▶ **EXERCISE AIM**
Lines below that include the word "runValidator" should each be copied.

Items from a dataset
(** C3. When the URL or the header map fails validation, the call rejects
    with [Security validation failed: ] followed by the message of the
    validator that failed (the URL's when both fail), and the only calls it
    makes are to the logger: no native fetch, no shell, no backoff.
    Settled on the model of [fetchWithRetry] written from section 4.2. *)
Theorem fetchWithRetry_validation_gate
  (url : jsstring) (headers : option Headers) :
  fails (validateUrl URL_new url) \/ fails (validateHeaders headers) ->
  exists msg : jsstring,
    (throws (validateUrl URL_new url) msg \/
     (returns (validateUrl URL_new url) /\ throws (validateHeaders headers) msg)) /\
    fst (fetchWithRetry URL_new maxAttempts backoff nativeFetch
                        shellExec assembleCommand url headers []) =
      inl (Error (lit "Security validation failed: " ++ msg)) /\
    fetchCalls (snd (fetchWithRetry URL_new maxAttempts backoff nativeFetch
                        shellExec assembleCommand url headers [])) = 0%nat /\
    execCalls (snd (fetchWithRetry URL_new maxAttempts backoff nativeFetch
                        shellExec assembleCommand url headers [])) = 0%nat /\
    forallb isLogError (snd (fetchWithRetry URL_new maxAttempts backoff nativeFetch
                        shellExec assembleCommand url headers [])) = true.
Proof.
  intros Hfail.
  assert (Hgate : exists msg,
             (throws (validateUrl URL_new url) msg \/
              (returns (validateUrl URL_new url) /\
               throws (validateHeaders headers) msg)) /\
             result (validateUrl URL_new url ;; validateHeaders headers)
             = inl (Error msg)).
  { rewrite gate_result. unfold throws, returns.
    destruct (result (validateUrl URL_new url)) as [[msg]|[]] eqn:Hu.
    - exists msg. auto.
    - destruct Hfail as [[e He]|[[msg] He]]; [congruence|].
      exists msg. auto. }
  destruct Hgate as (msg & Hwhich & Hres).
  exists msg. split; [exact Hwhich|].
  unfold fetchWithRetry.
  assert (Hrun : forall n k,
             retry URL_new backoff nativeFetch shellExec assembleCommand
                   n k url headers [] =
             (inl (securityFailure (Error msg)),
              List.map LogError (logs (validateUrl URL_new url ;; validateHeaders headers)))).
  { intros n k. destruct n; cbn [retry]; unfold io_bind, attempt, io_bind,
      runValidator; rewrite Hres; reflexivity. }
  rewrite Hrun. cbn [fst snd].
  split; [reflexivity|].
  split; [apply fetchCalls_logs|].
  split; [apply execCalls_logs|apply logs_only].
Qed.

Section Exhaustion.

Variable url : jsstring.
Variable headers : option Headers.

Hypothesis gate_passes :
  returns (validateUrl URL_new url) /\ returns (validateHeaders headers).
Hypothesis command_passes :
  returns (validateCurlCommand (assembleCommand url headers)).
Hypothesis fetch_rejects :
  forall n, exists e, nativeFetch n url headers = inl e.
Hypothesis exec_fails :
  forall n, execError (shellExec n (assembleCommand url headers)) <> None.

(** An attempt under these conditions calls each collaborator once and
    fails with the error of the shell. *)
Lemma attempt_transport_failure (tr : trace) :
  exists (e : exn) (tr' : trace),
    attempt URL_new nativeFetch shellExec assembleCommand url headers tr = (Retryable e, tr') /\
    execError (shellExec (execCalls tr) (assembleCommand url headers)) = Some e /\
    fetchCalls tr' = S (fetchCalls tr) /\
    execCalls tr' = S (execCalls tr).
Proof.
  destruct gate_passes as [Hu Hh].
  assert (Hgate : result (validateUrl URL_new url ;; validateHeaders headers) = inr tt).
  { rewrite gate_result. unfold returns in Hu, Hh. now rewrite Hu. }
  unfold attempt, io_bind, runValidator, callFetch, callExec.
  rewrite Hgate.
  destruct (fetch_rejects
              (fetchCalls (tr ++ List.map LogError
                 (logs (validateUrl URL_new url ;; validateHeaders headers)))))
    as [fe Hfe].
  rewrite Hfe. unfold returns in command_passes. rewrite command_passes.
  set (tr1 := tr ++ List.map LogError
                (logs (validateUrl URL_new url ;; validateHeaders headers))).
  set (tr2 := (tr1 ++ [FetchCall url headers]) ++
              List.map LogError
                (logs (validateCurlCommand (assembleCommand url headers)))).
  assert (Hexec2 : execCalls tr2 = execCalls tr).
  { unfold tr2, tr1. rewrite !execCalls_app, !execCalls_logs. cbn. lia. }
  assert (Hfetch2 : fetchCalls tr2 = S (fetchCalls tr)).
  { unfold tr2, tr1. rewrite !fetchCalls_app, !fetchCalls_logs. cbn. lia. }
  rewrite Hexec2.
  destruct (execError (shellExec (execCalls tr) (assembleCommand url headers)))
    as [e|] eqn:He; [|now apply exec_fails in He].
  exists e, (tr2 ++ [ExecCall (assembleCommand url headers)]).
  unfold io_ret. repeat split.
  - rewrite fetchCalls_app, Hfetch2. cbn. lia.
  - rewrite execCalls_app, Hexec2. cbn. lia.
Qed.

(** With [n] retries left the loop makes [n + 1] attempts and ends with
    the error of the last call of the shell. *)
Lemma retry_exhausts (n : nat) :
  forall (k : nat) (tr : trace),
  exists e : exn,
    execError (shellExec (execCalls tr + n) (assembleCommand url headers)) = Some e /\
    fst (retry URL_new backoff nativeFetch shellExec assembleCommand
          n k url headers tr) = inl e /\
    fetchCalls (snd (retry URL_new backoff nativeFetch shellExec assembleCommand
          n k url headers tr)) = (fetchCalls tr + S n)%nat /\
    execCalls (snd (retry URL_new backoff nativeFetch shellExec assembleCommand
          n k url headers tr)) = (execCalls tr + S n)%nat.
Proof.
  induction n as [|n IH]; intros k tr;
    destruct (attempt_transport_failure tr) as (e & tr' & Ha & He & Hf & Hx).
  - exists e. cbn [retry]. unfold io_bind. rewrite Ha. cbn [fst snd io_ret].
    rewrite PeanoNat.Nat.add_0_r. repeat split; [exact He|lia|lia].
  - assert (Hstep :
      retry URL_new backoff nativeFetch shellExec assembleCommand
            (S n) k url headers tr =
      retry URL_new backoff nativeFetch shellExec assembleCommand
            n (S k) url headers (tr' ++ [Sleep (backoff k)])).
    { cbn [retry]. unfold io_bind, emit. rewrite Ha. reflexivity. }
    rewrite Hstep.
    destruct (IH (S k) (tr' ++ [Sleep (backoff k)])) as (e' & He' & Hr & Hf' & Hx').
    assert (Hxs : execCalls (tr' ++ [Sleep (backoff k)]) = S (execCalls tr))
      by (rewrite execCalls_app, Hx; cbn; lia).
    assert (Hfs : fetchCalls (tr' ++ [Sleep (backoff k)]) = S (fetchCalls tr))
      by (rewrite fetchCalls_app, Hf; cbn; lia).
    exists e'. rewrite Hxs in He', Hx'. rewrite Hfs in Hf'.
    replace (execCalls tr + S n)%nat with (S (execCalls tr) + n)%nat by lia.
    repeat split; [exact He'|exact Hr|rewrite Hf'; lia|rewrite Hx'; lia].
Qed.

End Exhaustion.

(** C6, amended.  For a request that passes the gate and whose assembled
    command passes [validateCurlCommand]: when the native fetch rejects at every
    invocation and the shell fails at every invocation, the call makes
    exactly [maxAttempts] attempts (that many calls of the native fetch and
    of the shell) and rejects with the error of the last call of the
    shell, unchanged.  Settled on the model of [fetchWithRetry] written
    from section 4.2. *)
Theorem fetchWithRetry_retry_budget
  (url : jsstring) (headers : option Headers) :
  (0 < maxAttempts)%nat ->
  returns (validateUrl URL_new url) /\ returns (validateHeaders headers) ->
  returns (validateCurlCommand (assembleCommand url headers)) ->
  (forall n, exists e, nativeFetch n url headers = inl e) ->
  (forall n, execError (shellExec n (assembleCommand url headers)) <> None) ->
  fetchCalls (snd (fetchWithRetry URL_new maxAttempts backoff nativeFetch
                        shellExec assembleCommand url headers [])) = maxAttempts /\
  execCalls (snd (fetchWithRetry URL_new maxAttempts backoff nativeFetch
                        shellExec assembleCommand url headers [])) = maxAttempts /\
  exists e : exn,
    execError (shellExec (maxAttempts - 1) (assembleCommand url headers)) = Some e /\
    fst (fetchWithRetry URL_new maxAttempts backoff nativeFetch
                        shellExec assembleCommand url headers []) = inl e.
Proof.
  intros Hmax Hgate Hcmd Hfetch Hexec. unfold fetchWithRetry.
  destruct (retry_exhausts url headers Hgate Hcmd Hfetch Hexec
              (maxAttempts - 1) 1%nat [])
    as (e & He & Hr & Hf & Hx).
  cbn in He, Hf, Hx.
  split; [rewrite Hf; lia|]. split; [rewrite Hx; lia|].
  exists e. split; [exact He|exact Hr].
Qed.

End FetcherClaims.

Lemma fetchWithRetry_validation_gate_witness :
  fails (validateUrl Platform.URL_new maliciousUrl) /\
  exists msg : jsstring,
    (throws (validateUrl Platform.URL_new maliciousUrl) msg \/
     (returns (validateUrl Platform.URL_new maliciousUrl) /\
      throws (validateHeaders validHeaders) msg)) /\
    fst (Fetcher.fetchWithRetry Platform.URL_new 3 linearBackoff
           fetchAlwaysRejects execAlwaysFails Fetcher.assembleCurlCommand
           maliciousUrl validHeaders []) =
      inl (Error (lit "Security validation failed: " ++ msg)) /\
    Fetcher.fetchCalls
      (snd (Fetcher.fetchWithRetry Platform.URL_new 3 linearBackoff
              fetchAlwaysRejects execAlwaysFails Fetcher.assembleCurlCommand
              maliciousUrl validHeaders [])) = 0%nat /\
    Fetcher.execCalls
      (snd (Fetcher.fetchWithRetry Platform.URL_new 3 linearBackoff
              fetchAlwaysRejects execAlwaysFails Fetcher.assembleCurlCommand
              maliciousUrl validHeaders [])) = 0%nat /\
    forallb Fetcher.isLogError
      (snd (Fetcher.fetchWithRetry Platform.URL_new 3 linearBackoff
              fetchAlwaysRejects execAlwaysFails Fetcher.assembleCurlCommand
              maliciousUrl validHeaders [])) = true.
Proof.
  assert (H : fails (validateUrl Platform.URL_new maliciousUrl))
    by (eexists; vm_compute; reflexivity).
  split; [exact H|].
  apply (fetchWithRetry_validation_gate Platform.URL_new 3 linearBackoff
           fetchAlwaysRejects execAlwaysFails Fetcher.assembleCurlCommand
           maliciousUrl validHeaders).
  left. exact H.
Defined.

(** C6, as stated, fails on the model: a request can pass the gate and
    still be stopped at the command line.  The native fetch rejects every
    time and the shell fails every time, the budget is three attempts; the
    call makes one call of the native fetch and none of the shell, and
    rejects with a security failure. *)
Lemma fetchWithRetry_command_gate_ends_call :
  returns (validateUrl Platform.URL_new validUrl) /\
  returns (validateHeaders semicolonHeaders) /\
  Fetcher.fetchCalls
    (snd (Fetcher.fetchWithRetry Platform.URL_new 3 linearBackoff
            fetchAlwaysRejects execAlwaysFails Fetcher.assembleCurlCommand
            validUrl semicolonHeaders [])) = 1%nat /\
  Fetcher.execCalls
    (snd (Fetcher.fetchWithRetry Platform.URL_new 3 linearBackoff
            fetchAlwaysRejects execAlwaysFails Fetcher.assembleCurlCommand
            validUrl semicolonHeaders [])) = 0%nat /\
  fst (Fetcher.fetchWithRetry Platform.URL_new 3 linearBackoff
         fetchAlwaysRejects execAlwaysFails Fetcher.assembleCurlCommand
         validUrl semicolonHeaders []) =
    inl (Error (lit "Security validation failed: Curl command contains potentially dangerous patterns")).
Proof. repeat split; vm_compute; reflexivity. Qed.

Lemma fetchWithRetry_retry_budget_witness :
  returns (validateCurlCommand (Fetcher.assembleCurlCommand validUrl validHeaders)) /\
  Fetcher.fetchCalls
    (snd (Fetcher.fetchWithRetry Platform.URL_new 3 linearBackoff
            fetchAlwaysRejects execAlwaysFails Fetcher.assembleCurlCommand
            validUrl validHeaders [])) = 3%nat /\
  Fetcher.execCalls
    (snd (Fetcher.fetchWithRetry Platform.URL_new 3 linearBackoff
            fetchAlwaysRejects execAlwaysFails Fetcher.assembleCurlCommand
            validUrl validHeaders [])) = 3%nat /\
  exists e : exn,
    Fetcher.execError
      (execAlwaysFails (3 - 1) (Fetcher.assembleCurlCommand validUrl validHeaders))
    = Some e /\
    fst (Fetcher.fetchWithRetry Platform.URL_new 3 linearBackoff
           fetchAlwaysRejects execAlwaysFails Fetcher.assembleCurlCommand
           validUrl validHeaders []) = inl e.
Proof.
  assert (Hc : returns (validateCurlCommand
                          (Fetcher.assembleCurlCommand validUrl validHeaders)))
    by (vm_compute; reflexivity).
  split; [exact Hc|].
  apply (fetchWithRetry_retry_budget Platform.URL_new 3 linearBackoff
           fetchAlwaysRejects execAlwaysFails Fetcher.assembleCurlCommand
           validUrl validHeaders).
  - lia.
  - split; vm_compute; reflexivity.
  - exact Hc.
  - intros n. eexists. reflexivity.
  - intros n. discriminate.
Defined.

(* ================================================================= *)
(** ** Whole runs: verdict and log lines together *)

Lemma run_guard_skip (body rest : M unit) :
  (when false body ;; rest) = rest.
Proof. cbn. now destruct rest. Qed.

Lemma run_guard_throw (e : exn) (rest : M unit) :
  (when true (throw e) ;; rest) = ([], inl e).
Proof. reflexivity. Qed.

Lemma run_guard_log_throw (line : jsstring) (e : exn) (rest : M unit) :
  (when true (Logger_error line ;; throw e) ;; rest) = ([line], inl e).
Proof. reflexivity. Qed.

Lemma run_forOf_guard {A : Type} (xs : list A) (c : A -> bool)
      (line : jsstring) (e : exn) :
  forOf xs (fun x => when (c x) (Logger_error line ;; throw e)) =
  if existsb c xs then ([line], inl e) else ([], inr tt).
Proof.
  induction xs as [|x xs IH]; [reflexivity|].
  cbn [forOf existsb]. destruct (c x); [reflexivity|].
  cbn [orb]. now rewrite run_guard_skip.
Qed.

▶ **ANSWER SECTION**
      runValidator; rewrite Hres; reflexivity. }
  unfold attempt, io_bind, runValidator, callFetch, callExec.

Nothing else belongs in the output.